Just keep it out of the woods—hit it on the green and make a putt or two.      

I suppose there was a time when it was about doing what was right.  Lynda’s Daddy was like that.  A couple of federal Judges I clerked for were like that.  They knew what was right—they didn’t need an idolizing public to decide for them which way was the right way—they knew it in their gut.  They found it affirmed for them in scripture verses like the one above.

But even back then and way before then, there has always been the opportunity and lure to fall away.  I suppose it’s the state of original sin the Bible talks about—leading to our tendency to err on the side of wrong when left to our own devices and desires. 

I was reminded of that as I watched the movie Judgment at Nuremberg again the other night.  It depicted the third trial of thirteen international war crimes trials which were held after WW II with the intent of bringing to justice those guilty of crimes against humanity—like the wholesale extermination of 6,000,000 of our citizens.

The question posed for this particular tribunal—sitting in judgment over a number of judges of the Third Reich—was how much responsibility one should be held to for simply following orders.  Heinous things were done—but not always by people who were demonstrably evil or heinous themselves—but seemingly ordinary, otherwise right-thinking and acting people—perhaps who looked a lot like you and me. 

The defense’s argument that “It wasn’t my fault, the ‘devil’ made me do it”, so to speak, didn’t persuade the majority of the tribunal which found all the defendants to be guilty, and declared that actions carry with them responsibility—whether under the direction or duress of “orders” or not.  Otherwise, one could make the same argument that “it wasn’t my fault” based upon an addiction, illness, age, infirmity, ignorance, relative insignificant consequence, falling away from my faith or stopped going to church, or what I heard the other day about our fallen golfer of note—“others were probably doing what he did, too.”

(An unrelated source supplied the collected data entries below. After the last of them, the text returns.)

(** * A shallow embedding of the JS++ interpreter (lexer, parser, tree walker)

    The three stages of the pipeline are embedded from their C++ sources:
    - [Lexer]       from [lexer.h]
    - [Parser]      from [parser.h] / [parser.cpp]
    - [Interpreter] from [interpreter.h]
    - [entry_main]  from [entry.cpp]

    Conventions of the embedding.
    - A C++ [int] is a [Z]; the arithmetic of the interpreter wraps to 32 bits
      ([wrap32]); [size_t] cursors are [nat].
    - [std::string] is [string], a [char] is an [ascii].
    - A function that can recurse or loop without bound takes a
      [fuel : nat]; every call and every loop iteration takes one unit.
      Running out of fuel is a separate outcome and never stands for a
      result of the program.
    - A C++ exception is the outcome [Throw] carrying [what()].
    - Undefined behaviour that the source can reach (null dereference,
      out-of-range [operator[]], integer division by zero) is a separate
      outcome as well. *)

From Stdlib Require Import ZArith Ascii String DecimalString Lia.
From stdpp Require Import gmap strings list.

Set Warnings "-register-all".

Local Open Scope string_scope.

(** ** Characters and host helpers *)

Definition NUL : ascii := "000"%char.
Definition TAB : ascii := "009"%char.
Definition LF : ascii := "010"%char.
Definition CR : ascii := "013"%char.
Definition DQUOTE : ascii := "034"%char.

(** [source[i]] for [i <= source.size()]: the element at [size()] reads as
    the terminating NUL. *)
Definition char_at (s : string) (i : nat) : ascii :=
  match String.get i s with
  | Some c => c
  | None => NUL
  end.

(** The value of a [char] after integral promotion ([char] is signed on the
    targets of this program). *)
Definition char_int (c : ascii) : Z :=
  let n := Z.of_nat (nat_of_ascii c) in
  if (n <? 128)%Z then n else (n - 256)%Z.

(** The value of an ordinary character literal ['x'] used as a [case] label. *)
Definition char_const (c : ascii) : Z := Z.of_nat (nat_of_ascii c).

(** The value of a two-character literal such as ['<='] : an [int] made of the
    two character codes, the first one in the high byte. *)
Definition multichar_const (a b : ascii) : Z :=
  (256 * Z.of_nat (nat_of_ascii a) + Z.of_nat (nat_of_ascii b))%Z.

Definition char_between (lo c hi : ascii) : bool :=
  (nat_of_ascii lo <=? nat_of_ascii c)%nat && (nat_of_ascii c <=? nat_of_ascii hi)%nat.

Definition isdigit (c : ascii) : bool := char_between "0" c "9".

(** [std::to_string(int)] and [operator<<(int)]: decimal digits, with a
    leading minus sign for negative values. *)
Definition to_string (z : Z) : string := NilZero.string_of_int (Z.to_int z).

(** [v.push_back(x)] *)
Definition push_back {A : Type} (v : list A) (x : A) : list A := (v ++ [x])%list.

(** ** Tokens ([lexer.h]) *)

Module token_type.
Inductive t : Set :=
| Identifier | Number | String
| Let | Const | Class | Function
| Int | Double | Bool | Return
| Plus | Minus | Star | Slash
| Equal | EqualEqual | PlusPlus
| LParen | RParen | LBrace | RBrace
| Semicolon | Colon | Comma | Print | MinusMinus
| For | While | In | Less | Greater | BangEqual | LessEqual | GreaterEqual
| LBracket | RBracket
| End_ | Unexpected.

#[global] Instance eq_dec : EqDecision t.
Proof. solve_decision. Defined.
End token_type.
Lemma tidy_session (inputs : list Input) (s : Window) :
  Tidy s -> Tidy (session w lower inputs s).
Proof.
  revert s. induction inputs as [|i inputs IH]; intros s Ht; [exact Ht|].
  apply (IH (react w lower s i)), tidy_react, Ht.
Qed.

Lemma session_of_actions (actions : list Action) (s : Window) :
  session w lower (map User actions) s = run w lower actions s.
Proof.
  revert s. induction actions as [|a actions IH]; intros s; [reflexivity|].
  apply (IH (act w lower s a)).
Qed.

Lemma sound_initial : Sound initial /\ Buttons initial.
Proof.
  split; [|split; reflexivity]. split.
  - reflexivity.
  - split; constructor.
  - reflexivity.
  - intros H. now elim H.
  - intros [|i] item; discriminate.
Qed.

(** A window reached by the user and the event loop, the program alive. *)
Lemma sound_reachable (inputs : list Input) :
  crashed (converter (session w lower inputs initial)) = false ->
  Sound (session w lower inputs initial).
Proof.
  intros H. apply sound_tidy. split; [exact H|].
  apply tidy_session, sound_tidy, sound_initial.
Qed.

End Slots.

(** *** The list *)

Section Properties.

Variable w : World.
Variable lower : string -> string.

Lemma select_file_item_files (r : Read) (item : FileItem) (s : Window) :
  current_files (converter (window_of (select_file_item w r item s)))
  = current_files (converter s).
Proof.
  unfold select_file_item.
  destruct (find_index _ _); cbn [window_of]; [|reflexivity].
  now destruct (load_markdown_file_frame w r (file_path item)
                  (set_current_file_index n
                     (set_file_items
                        (map (fun item0 =>
                                if uid item0 =? uid item
                                then set_selected true item0 else item0)
                           (file_items
                              (set_file_items
                                 (map (set_selected false) (file_items s)) s)))
                        (set_file_items
                           (map (set_selected false) (file_items s)) s))))
    as (_ & _ & _ & _ & H & _).
Qed.

Lemma add_files_files (r : Read) (paths : list string) (s : Window) :
  current_files (converter (window_of (add_files w r paths s)))
  = (current_files (converter s)
     ++ fresh_paths (current_files (converter s)) paths)%list.
Proof.
  unfold add_files. rewrite add_files_loop.
  destruct (update_ui_state_frame
              (grown s (fresh_paths (current_files (converter s)) paths)))
    as (_ & _ & _ & Hf & _).
  destruct (file_items (update_ui_state _)); cbn [window_of];
    [|rewrite select_file_item_files]; exact Hf.
Qed.


Definition is_user (i : Input) : bool :=
  match i with User _ => true | _ => false end.

Lemma user_inputs (inputs : list Input) :
  forallb is_user inputs = true -> exists actions, inputs = map User actions.
Proof.
  induction inputs as [|i inputs IH]; intros H; [now exists []|].
  simpl in H. apply andb_prop in H. destruct H as [Hi H].
  destruct (IH H) as [actions ->]. destruct i as [a| |]; try discriminate.
  now exists (a :: actions).
Qed.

At the end of the movie, one of those found guilty—Ernst Janning, a previously respected German judge, asked to speak privately to the chair of the judicial tribunal—Judge Dan Haywood.  He told Judge Haywood that his decision was the right one—he was guilty.  But Janning went on trying to explain, and to some extent excuse himself and his actions, by saying that when it all began it was just one or two and then:  “Those millions.  I never knew it would come to that.  You have to believe that.”  To which the Judge Haywood responded:  “It came to that the first time you sentenced a man to death whom you knew to be innocent.”

Maybe it’s all about money, power, fame and winning in our society today.  Maybe it’s too much about all of that.  But it also seems that it’s still worth fighting for to try to hang on to the value that doing the right thing is worth more than all of that stuff.

In that case, whether our fallen golfer wins again, will not depend on having the lowest score after four rounds of a golf tournament, or the highest for that matter.  Whether he wins again will depend on him doing the right thing—for the right reasons.

You and me, too.

 

                                                                        In His Name—Scott

 

Copyright 2010.  Scott L. Whitaker.  All rights reserved.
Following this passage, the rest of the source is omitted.